Elly Elisa Sørensen Smed (27 November 1914 – 24 November 1944) was a Danish film and stage actress. At 19, she made her debut in Den lille Butik at Det Ny Teater in Copenhagen. Among her most successful films were Thummelumsen (1941) and Biskoppen (1944). As a result of trying to reduce weight, she died of eating disorders when she was only 30, a month after she had performed to full houses at Folketeatret in William Saroyan's Livet er jo dejligt.

==Early life==
Born on 27 November 1914 in Horsens, Elly Elisa Smed Sørensen was the daughter of the electricity works manager Jørgen Sørensen Smed and his wife Johanne Pouline née Hansen. When she was 17 she moved to Copenhagen where she received basic training in ballet and in acting under Viggo Friederichsen (1875–1940) but she was above all naturally talented as an actress.

==Career==
When she was 19 she made a sensational debut in August 1934 at Copenhagen's Det Ny Teater in the Viennese comedy Den lille Butik together with Erling Schroeder and Ib Schønberg. Her success was instantaneous. After the play, the audience assembled outside the theatre shouting "Vi vil se Lis" (We want to see Lis). In 1937, she underwent training at the Royal Danish Theatre but thereafter performed only in a series of private theatres where she continued her success. From the mid-1930s, she acted mainly in films but it was not until the 1940s that she reached her peak, starring in Thummelumsen (1941) and Biskoppen (1944).

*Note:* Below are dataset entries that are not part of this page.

(* ===== verification/WasmSafe.v ===== *)
(** * Running a module is safe

    The invariants of the WASM runtime and what they give: a run of a module
    without imports ends, and whatever its bytecode does, it changes no byte of
    the kernel outside its own linear memory and unused heap ([execute_ok]).  The
    three ways in which bytecode still makes the interpreter panic are spelled out
    by [hazard]. *)
From Stdlib Require Import String.
From S2P Require Import Prelude Heap Hostcall Wasm Interp.
Import Heap Wasm Interp.

Module WasmSafe.

(** ** Values *)

Definition is_i64 (v : Z) : Prop := - 2 ^ 63 <= v < 2 ^ 63.

Lemma as_i32_bound v : - 2 ^ 31 <= as_i32 v < 2 ^ 31.
Proof. by apply (to_signed_bound 32). Qed.

Lemma as_u32_bound v : 0 <= as_u32 v < 2 ^ 32.
Proof. by apply (wrap_bound 32). Qed.

(** Bits of a signed number of [w + 1] bits, from its sign on. *)
Lemma sign_bits w x n : 0 <= w → - 2 ^ w <= x < 2 ^ w → w <= n → Z.testbit x n = Z.testbit x w.
Proof.
  intros Hw Hx Hn. assert (∀ k, w <= k → Z.testbit x k = Z.testbit (x / 2 ^ w) (k - w)) as Hk.
  { intros k Hk. rewrite Z.div_pow2_bits by lia. f_equal. lia. }
  rewrite (Hk n), (Hk w) by lia. pose proof (Z.pow_pos_nonneg 2 w ltac:(lia) Hw).
  destruct (decide (0 <= x)).
  - by rewrite Z.div_small, !Z.bits_0 by lia.
  - replace (x / 2 ^ w) with (-1) by (apply (Z.div_unique _ _ _ (x + 2 ^ w)); lia).
    by rewrite !Z.bits_m1 by lia.
Qed.

Lemma sign_bits_bound w x :
  0 <= w → (∀ n, w <= n → Z.testbit x n = Z.testbit x w) → - 2 ^ w <= x < 2 ^ w.
Proof.
  intros Hw Hx. pose proof (Z.pow_pos_nonneg 2 w ltac:(lia) Hw) as Hp.
  pose proof (Z.div_mod x (2 ^ w) ltac:(lia)) as Hd.
  pose proof (Z.mod_pos_bound x (2 ^ w) Hp) as Hm.
  assert (x / 2 ^ w = 0 ∨ x / 2 ^ w = -1) as [E | E]; [| rewrite E in Hd; lia..].
  rewrite <- Z.shiftr_div_pow2 by lia. destruct (Z.testbit x w) eqn:E; [right | left].
  - apply Z.bits_inj'. intros n Hn. rewrite Z.shiftr_spec, Z.bits_m1, Hx by lia. done.
  - apply Z.bits_inj'. intros n Hn. rewrite Z.shiftr_spec, Z.bits_0, Hx by lia. done.
Qed.

Lemma signed_bitop w f g a b :
  0 <= w → (∀ n, 0 <= n → Z.testbit (f a b) n = g (Z.testbit a n) (Z.testbit b n)) →
  - 2 ^ w <= a < 2 ^ w → - 2 ^ w <= b < 2 ^ w → - 2 ^ w <= f a b < 2 ^ w.
Proof.
  intros Hw Hf Ha Hb. apply sign_bits_bound; [done |]. intros n Hn.
  rewrite !Hf, (sign_bits w a n), (sign_bits w b n) by lia. done.
Qed.

Lemma signed_lor w a b :
  0 <= w → - 2 ^ w <= a < 2 ^ w → - 2 ^ w <= b < 2 ^ w → - 2 ^ w <= Z.lor a b < 2 ^ w.
Proof. intros Hw. apply (signed_bitop w _ orb); [done |]. intros n _. apply Z.lor_spec. Qed.

Lemma shift_of_bound b : 0 <= shift_of b < 32.
Proof.
  unfold shift_of. change 31 with (Z.ones 5). rewrite Z.land_ones by lia. dlia.
Qed.

Lemma shiftr_shrinks x n : 0 <= n → (0 <= x → 0 <= Z.shiftr x n <= x) ∧
  (x < 0 → x <= Z.shiftr x n < 0).
Proof.
  intros Hn. rewrite Z.shiftr_div_pow2 by done. pose proof (Z.pow_pos_nonneg 2 n ltac:(lia) Hn).
  split; intros Hx.
  - split; [apply Z.div_pos; lia |]. apply Z.div_le_upper_bound; nia.
  - split; [apply Z.div_le_lower_bound; nia | apply Z.div_lt_upper_bound; lia].
Qed.

(** The results of an instruction with two operands. *)
Definition range_ok (f : Z → Z → result string Z) : Prop :=
  ∀ a b v, f a b = Ok v → - 2 ^ 31 <= v < 2 ^ 32.

Lemma range_i64 v : - 2 ^ 31 <= v < 2 ^ 32 → is_i64 v.
Proof. unfold is_i64. lia. Qed.

Lemma test_range f : range_ok (test f).
Proof. intros a b v [= <-]. destruct (f a b); lia. Qed.

Lemma pure_range f : (∀ a b, - 2 ^ 31 <= f a b < 2 ^ 32) → range_ok (pure f).
Proof. intros Hf a b v [= <-]. apply Hf. Qed.

Lemma lor_u32 a b : 0 <= a < 2 ^ 32 → 0 <= b < 2 ^ 32 → 0 <= Z.lor a b < 2 ^ 32.
Proof. intros. by apply (lor_bound 32). Qed.

Lemma shiftr_u32 a n : 0 <= n → 0 <= Z.shiftr (as_u32 a) n < 2 ^ 32.
Proof.
  intros Hn. pose proof (as_u32_bound a). destruct (shiftr_shrinks (as_u32 a) n Hn) as [H1 _]. lia.
Qed.

Lemma wrap_u32 x : 0 <= wrap 32 x < 2 ^ 32.
Proof. by apply wrap_bound. Qed.

Lemma i32_in_range x : - 2 ^ 31 <= x < 2 ^ 31 → - 2 ^ 31 <= x < 2 ^ 32.
Proof. lia. Qed.
(** A call of a function of the module never comes back: the [end] of the
    called function ends the whole run.  An export that computes [e1] and calls a
    function of one parameter with it, whose code is that of [e2], gives the value
    of [e2] whatever code follows the call; WebAssembly goes on with that code. *)
Theorem call_never_returns dispatch lo bs r id m def fname args e1 e2 idx v1 v2 after rest :
  runtime_ok lo bs r → exported r id fname = Some (m, def) →
  code_at (code m) (start_of m def) (compile e1 ++ 0x10 :: uleb 5 idx ++ after) →
  num_imports m <= idx < num_imports m + num_functions m → params_of m (idx - num_imports m) = 1 →
  code_at (code m) (start_of m (idx - num_imports m)) (compile e2 ++ 0x0B :: rest) →
  expr_ok e1 → expr_ok e2 →
  zlen args + depth e1 <= VALUE_STACK_SIZE → zlen args + depth e2 <= VALUE_STACK_SIZE →
  Z.of_nat (size e1 + 1 + size e2) < CYCLE_BUDGET →
  eval (frame_locals (params_of m def) args) e1 = Some v1 → eval (v1 :: zeros 15) e2 = Some v2 →
  ∃ p, perf_stats r !! Z.to_nat id = Some p ∧
    wasm_execute dispatch id r fname args = Done (Ok (as_i32 v2), r <| perf_stats :=
      <[Z.to_nat id := record_invocation p (Z.of_nat (size e1 + 1 + size e2) + 1)]> (perf_stats r) |>).
Proof.
  intros Hr Hex Hc1 Hidx Hpar Hc2 Hok1 Hok2 Hd1 Hd2 Hsz Hv1 Hv2.
  pose proof (depth_pos e1). pose proof (zlen_nonneg args).
  destruct (exported_Some _ _ _ _ _ _ _ Hr Hex) as (Hid & Hmod & _ & _ & _ & Hrun).
  rewrite Hrun by lia. apply is_loaded_Some in Hid as (Hid & Hm & _).
  pose proof (mo_len _ Hmod). pose proof (mo_code _ Hmod) as [Hcl _].
  pose proof (start_top def (params_of m def) (start_of m def) args ltac:(lia)) as Ht.
  apply code_at_app in Hc1 as [Hc1 Hcall].
  pose proof (compile_computes dispatch id r m ltac:(lia) Hm ltac:(lia) e1 _ _ Hok1 Ht
    (frame_locals_len _ _) Hc1 Hd1) as Hf. unfold computes in Hf. cbn [locals] in Hf.
  rewrite Hv1 in Hf. destruct Hf as (x1 & s1 & <- & Hp & R1).
  pose proof (pushed_top _ _ _ _ _ Ht Hp) as Ht1.
  destruct Hp as (vs & Hs1 & Hvs & Hxs & _).
  assert (sp s1 = zlen args + 1) as Hsp1 by (by rewrite Hs1).
  destruct (call_ends dispatch id r m s1 _ x1 idx e2 after rest v2 ltac:(lia) Hm Hmod Hidx Hpar Ht1)
    as (y & s' & <- & Hsp & Hy & He); [by rewrite Hs1 | lia | | done | done | done | lia | done |].
  { rewrite Hsp1, Z.add_simpl_r. by rewrite Hs1. }
  rewrite i32_of_u32.
  apply (run_machine_ends dispatch lo bs r id _ (size e1 + 1 + size e2) s'); try done.
  - intros k. replace (size e1 + 1 + size e2 + S k)%nat with (size e1 + (1 + size e2 + S k))%nat by lia.
    by rewrite R1.
  - lia.
  - by rewrite Hsp.
Qed.
(* ===== verification/Aes.v ===== *)
(** * AES

    kernel/src/crypto/aes.rs: the block cipher with its key schedule, and the
    counter, GCM and CBC modes.

    The state of a block is four words.  Round keys are read from an array of 60
    words, so [encrypt_block] and [decrypt_block] can in principle panic; a
    context whose arrays have their declared lengths never does ([ctx_ok]).

    The theorems: setting up a key panics, for every key ([key_setup_panics]),
    because [sub_word] indexes the S-box with whole words; a context is only had
    by other means, and for any context GCM decrypts what it encrypted and accepts
    exactly the tag it would have made ([gcm_exact]), while the words of a block
    never mix ([words_independent]).  Decryption of a block is the inverse of
    encryption for the round keys in reverse order ([decrypt_inverts_plain_keys]),
    which are not those the key schedule makes
    ([scheduled_keys_do_not_decrypt]); CBC then gives back what it was given, up to
    the padding ([cbc_roundtrip]).  The tables are those of the standard
    ([sbox_correct]). *)
From Stdlib Require Import Btauto.
From S2P Require Import Prelude Words.

Module Aes.

(** ** Tables *)

Definition SBOX : list Z :=
  [0x63; 0x7c; 0x77; 0x7b; 0xf2; 0x6b; 0x6f; 0xc5; 0x30; 0x01; 0x67; 0x2b; 0xfe; 0xd7; 0xab; 0x76;
   0xca; 0x82; 0xc9; 0x7d; 0xfa; 0x59; 0x47; 0xf0; 0xad; 0xd4; 0xa2; 0xaf; 0x9c; 0xa4; 0x72; 0xc0;
   0xb7; 0xfd; 0x93; 0x26; 0x36; 0x3f; 0xf7; 0xcc; 0x34; 0xa5; 0xe5; 0xf1; 0x71; 0xd8; 0x31; 0x15;
   0x04; 0xc7; 0x23; 0xc3; 0x18; 0x96; 0x05; 0x9a; 0x07; 0x12; 0x80; 0xe2; 0xeb; 0x27; 0xb2; 0x75;
   0x09; 0x83; 0x2c; 0x1a; 0x1b; 0x6e; 0x5a; 0xa0; 0x52; 0x3b; 0xd6; 0xb3; 0x29; 0xe3; 0x2f; 0x84;
   0x53; 0xd1; 0x00; 0xed; 0x20; 0xfc; 0xb1; 0x5b; 0x6a; 0xcb; 0xbe; 0x39; 0x4a; 0x4c; 0x58; 0xcf;
   0xd0; 0xef; 0xaa; 0xfb; 0x43; 0x4d; 0x33; 0x85; 0x45; 0xf9; 0x02; 0x7f; 0x50; 0x3c; 0x9f; 0xa8;
   0x51; 0xa3; 0x40; 0x8f; 0x92; 0x9d; 0x38; 0xf5; 0xbc; 0xb6; 0xda; 0x21; 0x10; 0xff; 0xf3; 0xd2;
   0xcd; 0x0c; 0x13; 0xec; 0x5f; 0x97; 0x44; 0x17; 0xc4; 0xa7; 0x7e; 0x3d; 0x64; 0x5d; 0x19; 0x73;
   0x60; 0x81; 0x4f; 0xdc; 0x22; 0x2a; 0x90; 0x88; 0x46; 0xee; 0xb8; 0x14; 0xde; 0x5e; 0x0b; 0xdb;
   0xe0; 0x32; 0x3a; 0x0a; 0x49; 0x06; 0x24; 0x5c; 0xc2; 0xd3; 0xac; 0x62; 0x91; 0x95; 0xe4; 0x79;
   0xe7; 0xc8; 0x37; 0x6d; 0x8d; 0xd5; 0x4e; 0xa9; 0x6c; 0x56; 0xf4; 0xea; 0x65; 0x7a; 0xae; 0x08;
   0xba; 0x78; 0x25; 0x2e; 0x1c; 0xa6; 0xb4; 0xc6; 0xe8; 0xdd; 0x74; 0x1f; 0x4b; 0xbd; 0x8b; 0x8a;
   0x70; 0x3e; 0xb5; 0x66; 0x48; 0x03; 0xf6; 0x0e; 0x61; 0x35; 0x57; 0xb9; 0x86; 0xc1; 0x1d; 0x9e;
   0xe1; 0xf8; 0x98; 0x11; 0x69; 0xd9; 0x8e; 0x94; 0x9b; 0x1e; 0x87; 0xe9; 0xce; 0x55; 0x28; 0xdf;
   0x8c; 0xa1; 0x89; 0x0d; 0xbf; 0xe6; 0x42; 0x68; 0x41; 0x99; 0x2d; 0x0f; 0xb0; 0x54; 0xbb; 0x16].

In 1943–44, she appeared for a year and a half at the Riddersalen Theatre as Kitty in Soroyan's Livet er jo dejligt but as her health deteriorated many performances had to be cancelled. The problem was that she had been putting on weight and was trying to slim, frequently refusing to eat anything at all. This led to increasingly serious disorders, making it impossible for her to act.

Aged 29, Lis Smed died in the early hours of 24 November 1944 in Frederiksberg Hospital, only a month after she had last appeared on stage. Large crowds gathered for her funeral, hoping for a last glimpse of her coffin. She was buried in Frederiksberg Ældre Kirkegård.